Dallas is not the only city to have made a difficult decision regarding its helicopter unit - Colorado Springs Police cut their entire helicopter unit. Tulsa PD completely dismantled their helicopter and mounted units. San Bernardino Police also cut its contract with its helicopter service. While these decisions were painful to make, for each department, they came down to saving jobs. This is also the case with the Dallas Police.

Some major police departments were able to maintain their helicopter fleets, but found cuts in other departments. The City of Los Angeles elected to allow the police department to keep its 13 helicopters, opting instead to cut fire engine teams and some ambulances at one fourth of their fire stations. Dallas chose to sell the helicopter in order to have the least impact on overall public safety.

The Dallas Police Bell 407 helicopter was recently sold for $1.4 million. That translates into 20 jobs which were spared in this budget cycle. "I would rather sell the helicopter than lay off 20 or more people to balance the budget," said Chief David Brown.

Various news reports compare Dallas' fleet to that of other major cities. Houston has 13 helicopters while Dallas would only have two. Houston's fleet budget was recently reduced 75% in fuel costs which means that while Houston may have more choppers, their flying time has been reduced from 20 hours to three hours a day. Dallas' routine flying time is 4-6 hours a day and when not on routine patrol, the fleet is still on standby and available as needed. Dallas will maintain this standard even after the sale of the Bell 407.

Other factors largely absent from these reports are a comparison of the terrain and environment of these cities which boast larger helicopter units. Los Angeles is flanked on its western side by the Pacific Ocean and bordered on its eastern front by mountains. The possibility of conducting ocean or mountain rescues dictates Los Angeles using the larger transport helicopters on a regular basis. Houston maintains larger helicopters due to the hurricane issues it encounters. Dallas, on the other hand, does not have the ocean, mountain or hurricane factors which would support maintaining a larger transport aircraft.

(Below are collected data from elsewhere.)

Lemma sample_map_seq (g : nat -> Q) (len i : nat) :
  (i < len)%nat -> sample (map g (seq 0 len)) i = g i.
Proof.
  intros Hi. unfold sample.
  rewrite list_lookup_fmap, lookup_seq_lt by assumption. reflexivity.
Qed.

Lemma wfBuffer_filled (channels len : nat) (rate : Z) (g : nat -> nat -> Q) :
  (1 <= channels)%nat -> (0 < rate)%Z ->
  wfBuffer (mkAudioBuffer channels len rate
              (map (fun c => map (g c) (seq 0 len)) (seq 0 channels))).
Proof.
  intros Hc Hr. unfold wfBuffer. simpl.
  rewrite length_map, length_seq. repeat split; try assumption.
  apply Forall_forall. intros ch Hin. apply list_elem_of_In, in_map_iff in Hin.
  destruct Hin as [c [<- _]]. rewrite length_map, length_seq. reflexivity.
Qed.

Lemma wfBufferb_spec (b : AudioBuffer) : wfBufferb b = true <-> wfBuffer b.
Proof.
  unfold wfBufferb, wfBuffer.
  rewrite !andb_true_iff, Nat.eqb_eq, Nat.leb_le, Z.ltb_lt, forallb_forall,
          Forall_forall.
  split.
  - intros [[[H1 H2] H3] H4]. repeat split; try assumption.
    intros ch Hin. apply Nat.eqb_eq, H4, list_elem_of_In, Hin.
  - intros (H1 & H2 & H3 & H4). repeat split; try assumption.
    intros ch Hin. apply Nat.eqb_eq, H4, list_elem_of_In, Hin.
Qed.

(** A well-formed buffer is the table of its samples. *)
Lemma channelData_table (b : AudioBuffer) :
  wfBuffer b ->
  channelData b
  = map (fun c => map (fun i => sample (getChannelData b c) i)
                      (seq 0 (bufLength b)))
        (seq 0 (numberOfChannels b)).
Proof.
  intros (Hlen & _ & _ & Hall). apply list_eq. intros c.
  rewrite list_lookup_fmap.
  destruct (decide (c < numberOfChannels b)%nat) as [Hc|Hc].
  - rewrite lookup_seq_lt by assumption. simpl.
    destruct (lookup_lt_is_Some_2 (channelData b) c ltac:(lia)) as [ch Hch].
    rewrite Hch. f_equal. unfold getChannelData. rewrite Hch. simpl.
    assert (Hl : length ch = bufLength b).
    { rewrite Forall_forall in Hall. apply Hall.
      apply list_elem_of_lookup. eauto. }
    rewrite <- Hl. apply list_eq. intros i. rewrite list_lookup_fmap.
    destruct (decide (i < length ch)%nat) as [Hi|Hi].
    + rewrite lookup_seq_lt by assumption. simpl. unfold sample.
      destruct (lookup_lt_is_Some_2 ch i Hi) as [x Hx]. rewrite Hx. reflexivity.
    + rewrite lookup_seq_ge by lia. rewrite lookup_ge_None_2 by lia. reflexivity.
  - rewrite lookup_seq_ge by lia. rewrite lookup_ge_None_2 by lia. reflexivity.
Qed.

Lemma Qmult_1_r_eq (x : Q) : x * 1 = x.
Proof.
  destruct x as [n d]. unfold Qmult. simpl.
  rewrite Z.mul_1_r, Pos.mul_1_r. reflexivity.
Qed.

(** * changeVolume *)

Lemma changeVolume_closed (p : AudioProcessor) (b : AudioBuffer) (f : Q) :
  is_Some (audioContext p) ->
  changeVolume p b f
  = Ok (mkAudioBuffer (numberOfChannels b) (bufLength b) (sampleRate b)
          (map (fun c => map (fun i => sample (getChannelData b c) i * f)
                             (seq 0 (bufLength b)))
               (seq 0 (numberOfChannels b)))).
Proof.
  intros [ctx Hctx]. unfold changeVolume. rewrite Hctx. f_equal.
  apply (fill_buffer _ _ _ (fun c i => sample (getChannelData b c) i * f)).
Qed.

(** C7: [changeVolume] multiplies every sample by the factor and nothing
    else: the result has the shape of the input, each of its samples is the
    input sample times the factor (no clamping); with factor 0 every sample
    is zero, and with factor 1 the result is the input buffer, sample for
    sample. *)
Theorem changeVolume_scales (p : AudioProcessor) (b : AudioBuffer) (f : Q) :
  is_Some (audioContext p) ->
  wfBuffer b ->
  exists out,
    changeVolume p b f = Ok out /\
    wfBuffer out /\
    numberOfChannels out = numberOfChannels b /\
    bufLength out = bufLength b /\
    sampleRate out = sampleRate b /\
    (forall c i, (c < numberOfChannels b)%nat -> (i < bufLength b)%nat ->
       sample (getChannelData out c) i = sample (getChannelData b c) i * f) /\
    (f == 0 ->
     forall c i, (c < numberOfChannels b)%nat -> (i < bufLength b)%nat ->
       sample (getChannelData out c) i == 0) /\
    (f = 1 -> out = b).
Proof.
  intros Hctx Hwf. eexists. split; [apply changeVolume_closed, Hctx|].
  assert (Hs : forall c i, (c < numberOfChannels b)%nat -> (i < bufLength b)%nat ->
    sample (getChannelData
      (mkAudioBuffer (numberOfChannels b) (bufLength b) (sampleRate b)
         (map (fun c => map (fun i => sample (getChannelData b c) i * f)
                            (seq 0 (bufLength b)))
              (seq 0 (numberOfChannels b)))) c) i
    = sample (getChannelData b c) i * f).
  { intros c i Hc Hi.
    rewrite (getChannelData_filled _ _ _
               (fun c i => sample (getChannelData b c) i * f)) by assumption.
    rewrite (sample_map_seq (fun i => sample (getChannelData b c) i * f))
      by assumption.
    reflexivity. }
  split; [|split; [|split; [|split; [|split; [|split]]]]]; try reflexivity.
  - destruct Hwf as (_ & H1 & H2 & _).
    apply (wfBuffer_filled _ _ _ (fun c i => sample (getChannelData b c) i * f));
      assumption.
  - exact Hs.
  - intros Hf c i Hc Hi. rewrite Hs by assumption. rewrite Hf. ring.
  - intros ->. pose proof (channelData_table b Hwf) as Ht.
    destruct b as [C N R chans]. simpl in *. f_equal.
    etransitivity; [|symmetry; exact Ht].
    apply map_ext. intros c. apply map_ext. intros i. apply Qmult_1_r_eq.
Qed.

Lemma changeVolume_scales_witness :
  exists out,
    changeVolume demoProcessor demoBuffer (1 # 2) = Ok out /\
    wfBuffer out /\
    numberOfChannels out = numberOfChannels demoBuffer /\
    bufLength out = bufLength demoBuffer /\
    sampleRate out = sampleRate demoBuffer /\
    (forall c i, (c < numberOfChannels demoBuffer)%nat ->
                 (i < bufLength demoBuffer)%nat ->
       sample (getChannelData out c) i
       = sample (getChannelData demoBuffer c) i * (1 # 2)) /\
    ((1 # 2) == 0 ->
     forall c i, (c < numberOfChannels demoBuffer)%nat ->
                 (i < bufLength demoBuffer)%nat ->
       sample (getChannelData out c) i == 0) /\
    ((1 # 2) = 1 -> out = demoBuffer).
Proof.
  apply (changeVolume_scales demoProcessor demoBuffer (1 # 2)).
  - eexists; reflexivity.
  - apply wfBufferb_spec. reflexivity.
Defined.

Lemma getChannelData_length (b : AudioBuffer) (c : nat) :
  wfBuffer b -> (c < numberOfChannels b)%nat ->
  length (getChannelData b c) = bufLength b.
Proof.
  intros (Hlen & _ & _ & Hall) Hc. unfold getChannelData.
  destruct (lookup_lt_is_Some_2 (channelData b) c ltac:(lia)) as [ch Hch].
  rewrite Hch. simpl. rewrite Forall_forall in Hall. apply Hall.
  apply list_elem_of_lookup. eauto.
Qed.

(** * trimAudio *)

Lemma orZero_Some (x : Q) : orZero (Some x) == x.
Proof.
  unfold orZero. destruct (Qeq_bool x 0) eqn:E; [|reflexivity].
  apply Qeq_bool_iff in E. symmetry. exact E.
Qed.

Lemma jsIndex_inside (data : list Q) (j : Z) :
  (0 <= j < Z.of_nat (length data))%Z ->
  jsIndex data j = Some (sample data (Z.to_nat j)).
Proof.
  intros Hj. unfold jsIndex, sample.
  destruct (Z.ltb_spec j 0); [lia|].
  destruct (lookup_lt_is_Some_2 data (Z.to_nat j) ltac:(lia)) as [x Hx].
  rewrite Hx. reflexivity.
Qed.

Lemma jsIndex_outside (data : list Q) (j : Z) :
  (j < 0 \/ Z.of_nat (length data) <= j)%Z -> jsIndex data j = None.
Proof.
  intros Hj. unfold jsIndex. destruct (Z.ltb_spec j 0); [reflexivity|].
  apply lookup_ge_None_2. lia.
Qed.

Lemma trimAudio_closed (p : AudioProcessor) (b : AudioBuffer) (s e : Q) :
  is_Some (audioContext p) ->
  let startSample := Qfloor (roundDouble (s * inject_Z (sampleRate b))) in
  let endSample := Qfloor (roundDouble (e * inject_Z (sampleRate b))) in
  let len := Z.to_nat (endSample - startSample) in
  (1 <= endSample - startSample)%Z ->
  trimAudio p b s e
  = Ok (mkAudioBuffer (numberOfChannels b) len (sampleRate b)
          (map (fun c =>
                  map (fun i => orZero (jsIndex (getChannelData b c)
                                                (startSample + Z.of_nat i)))
                      (seq 0 len))
               (seq 0 (numberOfChannels b)))).
Proof.
  intros [ctx Hctx] startSample endSample len Hlen. unfold trimAudio.
  rewrite Hctx. cbv zeta. fold startSample endSample.
  unfold createBufferOfLength.
  destruct (Z.leb_spec (endSample - startSample) 0) as [H|_]; [lia|].
  cbn [mbind result_bind]. f_equal.
  apply (fill_buffer _ _ _
    (fun c i => orZero (jsIndex (getChannelData b c) (startSample + Z.of_nat i)))).
Qed.

(** A range without a whole frame: the platform refuses the buffer. *)
Lemma trimAudio_no_frames (p : AudioProcessor) (b : AudioBuffer) (s e : Q) :
  is_Some (audioContext p) ->
  (Qfloor (roundDouble (e * inject_Z (sampleRate b)))
   - Qfloor (roundDouble (s * inject_Z (sampleRate b))) <= 0)%Z ->
  trimAudio p b s e = Throw "NotSupportedError".
Proof.
  intros [ctx Hctx] Hlen. unfold trimAudio. rewrite Hctx. cbv zeta.
  unfold createBufferOfLength.
  destruct (Z.leb_spec (Qfloor (roundDouble (e * inject_Z (sampleRate b)))
                        - Qfloor (roundDouble (s * inject_Z (sampleRate b)))) 0);
    [reflexivity|lia].
Qed.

The Bell 407 was introduced in 2007 as the newest rescue tool for transporting people to and from areas difficult to reach during operations. Since the purchase, the police department has been involved in several high profile events - the NBA All Star Game, the NBA Finals and the Super Bowl. During these events, the Bell 407 was never needed for the purpose for which it was purchased. The department learned much about helicopter operations and other resources that would be available during large scale events. "We have a regional approach to public safety and we have determined that we have other resources we can reach out to save us from having to own something of that nature like the helicopter," Chief Brown said. "I am confident there is more than adequate transport helicopter equipment available to the North Texas region from our state, federal, military and other municipal law enforcement agencies for the purpose of supporting public safety for the citizens of Dallas."

Budget cuts are never easy, but when faced with the chance to save jobs in the current economy the police department will choose men and women over the machines. "In a tight budget, if you've got to reduce your costs, I think the public would rather see officers in their neighborhoods," said Chief Brown.